Using the NUCDISC algorithm (Nakai and Horton 1999), PIG7p (RTP1p) and PIG9p are predicted to have a nuclear localization sequence (NLS). Especially for PIG7p, this result is extremely interesting in relation to the in situ localization results, which will be discussed later.

Protein Stability

The estimation of the in vivo half-life of proteins was carried out using to the “N-end rule” algorithm (Tobias et al. 1991). All six PIG-proteins were predicted to have a half-life of > 20 h in yeast and > 10 h in E. coli, which indicates that they are stable. In contrast, according to the Stability Index (SI) algorithm (Guruprasad et al. 1990), only PIG5p (SI: 36.98) and PIG15p (SI: 34.83) are predicted to be stable, whereas the other four proteins were classified as unstable. The cut off value for the stability index is generally defined as 40, with proteins with values above 40 being classified as unstable.

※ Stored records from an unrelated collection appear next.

Lemma commit_view_gens seq v c :
  all_alive c -> view_ok v -> gens_ok v -> gens_ok (commit_view seq v c).
Proof.
  intros Hc Hv Hg k x Hx Hk. unfold commit_view, gen_of in *. cbn [v_acct v_slot] in *.
  rewrite decide_False in Hx by (intros ->; done).
  rewrite decide_False by done.
  destruct (accounts c !! sk_address k) as [u|] eqn:Eu; [|by apply (Hg k x)].
  pose proof (Hc _ u Eu) as Hal. simpl in Hal. rewrite Hal. split; [by eexists|].
  destruct (decide (sk_generation k = write_gen v (sk_address k) u)) as [->|]; [done|].
  destruct (Hg k x Hx Hk) as [_ Hle]. pose proof (write_gen_ge v (sk_address k) u Hv). lia.
Qed.

Lemma commit_view_ok seq v c : view_ok v -> view_ok (commit_view seq v c).
Proof.
  intros Hv a. unfold gen_of, commit_view. cbn [v_acct].
  destruct (decide _); [split; lia|]. destruct (accounts c !! a) as [u|]; [|apply Hv].
  destruct (au_selfdestructed u); [split; lia|]. by apply write_gen_width.
Qed.

(** ** Properties *)

(** C3: a successful commit has the effect of [commit_view]: each updated
    account is replaced (or deleted when selfdestructed), its slots are
    written at its generation, a new one when it was created, zero deleting
    the slot, the code of every update is stored, nothing else changes, and
    the three markers advance together with the sequence number. *)
Theorem commit_refines (s s' : QmdbStore A S C) v c :
  store_view s v -> view_ok v -> changes_ok c -> in_width 64 (q_commit_seq s) ->
  accounts c <> ∅ -> commit_changes s c = (s', Ok tt) ->
  store_view s' (commit_view (saturating_add u64_max (q_commit_seq s) 1) v c)
  /\ q_commit_seq s' = saturating_add u64_max (q_commit_seq s) 1
  /\ view_ok (commit_view (saturating_add u64_max (q_commit_seq s) 1) v c).
Proof.
  intros Hs Hv Hc Hq Hne Hcm.
  destruct (commit_changes_view s s' v c Hs Hv Hc Hq Hne Hcm) as [H1 H2].
  split_and!; [done|done|by apply commit_view_ok].
Qed.


End theory.

(** ** In-memory partitions *)

#[export] Instance mem_partition {K V} `{Countable K} : Partition (gmap K V) K V := {|
  p_get := fun m k => Ok (m !! k);
  p_write_batch := fun m ops =>
    (foldl (fun m op => match op.2 with Some v => <[op.1 := v]> m | None => delete op.1 m end)
       m ops, Ok tt);
|}.

#[export] Instance mem_laws {K V} `{Countable K} : PartitionLaws (gmap K V) K V.
Proof.
  split. intros m ops m' [= <-] k. unfold after_batch. simpl.
  induction ops as [|[j w] ops IH] using rev_ind; [done|].
  rewrite last_write_app, last_write_singleton, foldl_snoc. simpl.
  destruct (decide (j = k)) as [->|Hne].
  - destruct w; by rewrite ?lookup_insert_eq, ?lookup_delete_eq.
  - destruct w; by rewrite ?lookup_insert_ne, ?lookup_delete_ne by done.
Qed.

#[export] Instance mem_durable {K V} `{Countable K} : Durable (gmap K V) K V :=
  {| p_reopen := id; p_sound := fun _ => True |}.
#[export] Instance mem_durable_laws {K V} `{Countable K} : DurableLaws (gmap K V) K V.
Proof. by split. Qed.

#[local] Instance unit_root : RootProvider unit := {|
  rp_state_root := fun _ => Ok 0;
  rp_compute_root := fun p _ => (p, Ok 0);
  rp_commit_and_get_root := fun p => (p, Ok 0);
|}.
#[local] Instance demo_display : ErrorDisplay := {|
  qmdb_error_string := fun _ => "qmdb";
  handle_error_string := fun _ => "handle";
|}.

Definition MemHandle : Type :=
  QmdbHandle (gmap Address bytes) (gmap StorageKey U256) (gmap B256 bytes) unit.

Definition mem_handle : MemHandle := handle_new ∅ ∅ ∅.

Definition empty_view : view := mkView (fun _ => None) (fun _ => None) (fun _ => None).

Lemma mem_handle_view : store_view (h_store mem_handle) empty_view.
Proof.
  eexists. split; [reflexivity|]. split; intros k; simpl; by rewrite lookup_empty.
Qed.

Lemma empty_view_ok : view_ok empty_view.
Proof. intros a. split; vm_compute; done || discriminate. Qed.

Lemma empty_gens_ok : gens_ok empty_view.
Proof. intros k x Hx. discriminate Hx. Qed.

Lemma empty_markers : markers_at empty_view 0.
Proof. split; [split; vm_compute; done || discriminate|]. left. done. Qed.
(* ===== verification/Backend.v ===== *)
(** The storage backend (crates/storage/backend/src): the slot that holds a
    commonware database during writes, the three partitions over it, the
    partition life cycle, the consistency check at start-up and the root
    provider.  The databases of commonware-storage are an interface with laws;
    the partitions are shown to be the durable partitions the store relies on. *)
From stdpp Require Import pretty.
From S2P Require Import Prelude Bytes TxTypes StateDb Changes Encoding QmdbStore QmdbState StateRoot.

(** ** Errors (error.rs) *)

Inductive BackendError : Type :=
| BStorage (msg : string)
| BConfig (msg : string)
| BNotInitialized
| BPartition (msg : string)
| BRootComputation (msg : string)
| BInconsistentPartitions (msg : string).

Definition backend_error_string (e : BackendError) : string :=
  match e with
  | BStorage m => "storage error: " +:+ m
  | BConfig m => "configuration error: " +:+ m
  | BNotInitialized => "database not initialized"
  | BPartition m => "partition error: " +:+ m
  | BRootComputation m => "root computation failed: " +:+ m
  | BInconsistentPartitions m => "inconsistent partitions: " +:+ m
  end.

(** ** The slot (types.rs) *)

Definition StoreSlot (T : Type) : Type := option T.

Section slot.
Context {T : Type}.

Definition slot_new (inner : T) : StoreSlot T := Some inner.
Definition slot_get (s : StoreSlot T) : result T BackendError := ok_or s BNotInitialized.
Definition slot_take (s : StoreSlot T) : StoreSlot T * result T BackendError :=
  (None, ok_or s BNotInitialized).
Definition slot_restore (s : StoreSlot T) (inner : T) : StoreSlot T := Some inner.
Definition slot_into_inner (s : StoreSlot T) : result T BackendError := ok_or s BNotInitialized.
End slot.
(* ===== verification/Execute.v ===== *)
(** Block execution (crates/node/executor/src/revm.rs, adapter.rs, outcome.rs
    and traits.rs): decoding of transactions into REVM's environment, the
    execution loop with its gas accounting, receipts and collected changes,
    call simulation and gas estimation.  REVM itself is an interface. *)
From Stdlib Require Import FunctionalExtensionality.
From S2P Require Import Prelude TxTypes SenderQueue Pool StateDb Changes Encoding QmdbStore.
From S2P Require Import QmdbState Executor.

(** ** Outcomes *)

Record Log := mkLog { log_address : Address; log_topics : list B256; log_data : bytes }.

Record ExecutionReceipt := mkReceipt {
  er_tx_hash : B256;
  er_success : bool;
  er_gas_used : u64;
  er_cumulative_gas_used : u64;
  er_logs : list Log;
  er_contract_address : option Address;
}.

Record ExecutionOutcome := mkOutcome {
  eo_changes : ChangeSet;
  eo_receipts : list ExecutionReceipt;
  eo_gas_used : u64;
  eo_selfdestructed_addresses : list Address;
}.
Definition ExecutionOutcome_new : ExecutionOutcome := mkOutcome ChangeSet_new [] 0 [].

Inductive ExecutionError : Type :=
| ExState (e : StateDbError)
| TxDecode (msg : string)
| TxExecution (msg : string)
| ExRevert (output : bytes)
| InvalidTx (msg : string)
| BlockValidation (fault : HeaderFault)
| ExCodeNotFound (hash : B256)
| StateCommit.

(** REVM's results, with the fields the executor reads. *)
Inductive Output : Type :=
| OutCall (data : bytes)
| OutCreate (data : bytes) (address : option Address).

Inductive ExecutionResult : Type :=
| Success (gas_used : u64) (logs : list Log) (output : Output)
| Revert (gas_used : u64) (output : bytes)
| Halt (gas_used : u64) (reason : string).

Definition tx_gas_used (r : ExecutionResult) : u64 :=
  match r with Success g _ _ => g | Revert g _ => g | Halt g _ => g end.

(** ** The database adapter *)

(** REVM's [DatabaseRef]. *)
Record DatabaseRef := mkDatabaseRef {
  dbr_basic : Address -> result (option AccountInfo) ExecutionError;
  dbr_code_by_hash : B256 -> result bytes ExecutionError;
  dbr_storage : Address -> U256 -> result U256 ExecutionError;
  dbr_block_hash : u64 -> result B256 ExecutionError;
}.

Section adapter.
Context {St : Type} `{SDB : !StateDbRead St}.

Definition adapter_basic (s : St) (address : Address)
    : result (option AccountInfo) ExecutionError :=
  let r :=
    let? nonce := st_nonce s address in
    let? balance := st_balance s address in
    let? code_hash := st_code_hash s address in
    Ok (mkAccountInfo nonce balance code_hash None) in
  match r with
  | Ok info => Ok (Some info)
  | Err (AccountNotFound _) => Ok None
  | Err e => Err (ExState e)
  end.

Definition adapter_code_by_hash (s : St) (code_hash : B256) : result bytes ExecutionError :=
  if (code_hash =? KECCAK256_EMPTY) || (code_hash =? 0) then Ok []
  else map_err ExState (st_code s code_hash).
(** An uninterrupted persist, on every path. *)
Lemma persist_outcome sy d :
  inv sy -> sy_flights sy = [] ->
  exists ls' res, persist_snapshot (sy_ledger sy) d = Some (ls', res)
  /\ let s := ls_snapshots (sy_ledger sy) in
     let s' := ls_snapshots ls' in
     match res with
     | Ok true => d ∉ ss_persisted s
         /\ exists p chain root, p ∈ ss_persisted s /\ path w p chain d
            /\ ldb_commit (ls_qmdb (sy_ledger sy)) (merge_all (w_changes w <$> chain))
               = (ls_qmdb ls', Ok root)
            /\ finished s chain (Ok root) s'
     | Ok false => d ∈ ss_persisted s /\ ls' = sy_ledger sy
     | Err (LConsensus e) => exists g, e = SnapshotNotFound g /\ rtc (steps_back s) d g
         /\ g ∉ ss_persisted s /\ ss_snapshots s !! g = None /\ ls' = sy_ledger sy
     | Err (LQmdb e) => ss_snapshots s' = ss_snapshots s /\ ss_persisted s' = ss_persisted s
         /\ ss_persisting s' = ss_persisting s
         /\ exists c, ldb_commit (ls_qmdb (sy_ledger sy)) c = (ls_qmdb ls', Err e)
     | Err (LStateDb _) => False
     end.
Proof.
  intros Hi Hno. pose proof (in_flights _ Hi) as Hf.
  rewrite Hno in Hf. set (s := ls_snapshots (sy_ledger sy)) in *.
  destruct (walks_exists _ s (Some d) (inv_ranked sy Hi)) as (l & g & Hw).
  unfold persist_snapshot, persist_begin. fold s. rewrite (changes_for_persist_walks s d l g Hw). simpl.
  destruct g as [g|].
  { eexists _, _. split; [done|]. exists g. destruct (walks_gap_reached _ _ _ _ Hw) as (? & ? & ?). done. }
  destruct (decide (d ∈ ss_persisted s)) as [Hd|Hd].
  { inversion Hw; [|done]. subst l. by eexists _, _. }
  assert (reverse l.*1 <> []) as Hne.
  { intros Hx. apply (f_equal length) in Hx. rewrite length_reverse, length_fmap in Hx.
    destruct l; [by inversion Hw|done]. }
  rewrite bool_decide_eq_false_2 by done.
  destruct (walks_path _ _ d _ Hi Hw eq_refl) as (p & Hp & Hpath & Hcs).
  assert (forall e, e ∈ reverse l.*1 -> is_Some (ss_snapshots s !! e) /\ e ∉ ss_persisted s) as Hst.
  { intros e He. rewrite elem_of_reverse in He. apply list_elem_of_fmap in He as ([e' sn] & -> & He).
    pose proof (walks_stored _ _ _ _ Hw) as Hall. rewrite Forall_forall in Hall.
    destruct (Hall _ He) as [Hs ?]. split; [by eexists|done]. }
  assert (can_persist_chain s (reverse l.*1) = true) as ->.
  { apply can_persist_spec. intros e He. split; [by apply Hst|]. rewrite Hf. set_solver. }
  simpl. unfold persist_commit. rewrite Hcs, <- (fmap_reverse (w_changes w)).
  cbn [ls_qmdb with_snapshots]. destruct (ldb_commit _ _) as [q rc] eqn:Ec.
  set (ls2 := with_qmdb _ q).
  destruct (persist_finish_spec ls2 (reverse l.*1) rc) as (s' & Hfin & ->).
  { by eapply path_NoDup. }
  { intros e He. by apply Hst. }
  { unfold ls2. cbn [ls_snapshots with_qmdb with_snapshots]. rewrite mark_persisting_set, Hf. set_solver. }
  eexists _, _. split; [done|]. destruct rc as [root|e].
  - split; [done|]. exists p, (reverse l.*1), root. split_and!; [done|done|done|]. exact Hfin.
  - destruct Hfin as (Hpn & Hs1 & Hs2). simpl. rewrite Hpn, Hf. split_and!; [done|done|done|]. by eexists.
Qed.
(** ** Properties *)


(** C13: an uninterrupted persist returns, on every path with what it means.
    [Ok true]: the chain from the last persisted block up to the requested one
    was committed, exactly it became persisted, and the other snapshots are as
    they were.  [Ok false]: the block was persisted already and nothing
    changed.  A missing snapshot is reported when one is reached from the block,
    and nothing changed.  A failed commit is reported with its error and leaves
    every snapshot and mark as it was, so that it can be tried again. *)
Theorem persist_snapshot_outcome sy d :
  reachable sy -> sy_flights sy = [] ->
  exists ls' res, persist_snapshot (sy_ledger sy) d = Some (ls', res)
  /\ let s := ls_snapshots (sy_ledger sy) in
     let s' := ls_snapshots ls' in
     match res with
     | Ok true => d ∉ ss_persisted s
         /\ exists p chain root, p ∈ ss_persisted s /\ path w p chain d
            /\ ldb_commit (ls_qmdb (sy_ledger sy)) (merge_all (w_changes w <$> chain))
               = (ls_qmdb ls', Ok root)
            /\ finished s chain (Ok root) s'
     | Ok false => d ∈ ss_persisted s /\ ls' = sy_ledger sy
     | Err (LConsensus e) => exists g, e = SnapshotNotFound g /\ rtc (steps_back s) d g
         /\ g ∉ ss_persisted s /\ ss_snapshots s !! g = None /\ ls' = sy_ledger sy
     | Err (LQmdb e) => ss_snapshots s' = ss_snapshots s /\ ss_persisted s' = ss_persisted s
         /\ ss_persisting s' = ss_persisting s
         /\ exists c, ldb_commit (ls_qmdb (sy_ledger sy)) c = (ls_qmdb ls', Err e)
     | Err (LStateDb _) => False
     end.
Proof. intros Hr. by apply persist_outcome, reachable_inv. Qed.
End steps.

During lab work, only PIG9p (SI: 56.71) and PIG23p (SI: 57.37) demonstrated instability and degraded during purification. Therefore, and because PIG23 does not seem to be a real in planta induced gene (see chapter 4.8), PIG9 and PIG23 were not further studied.

Isolation and purification of PIG5p and PIG15p, PIG7p (RTP1p) and PIG14p could be successfully carried at RT, despite the theoretically calculated instability of RTP1p (PIG7p) (SI: 41.50) and PIG14p (SI: 43.76). In this context, it must be noted that the over expression, isolation and purification of PIG14p was repeated several times to compensate for a low protein yield.

A table with the complete results generated by the prediction programs, can be found in the annex 8.3.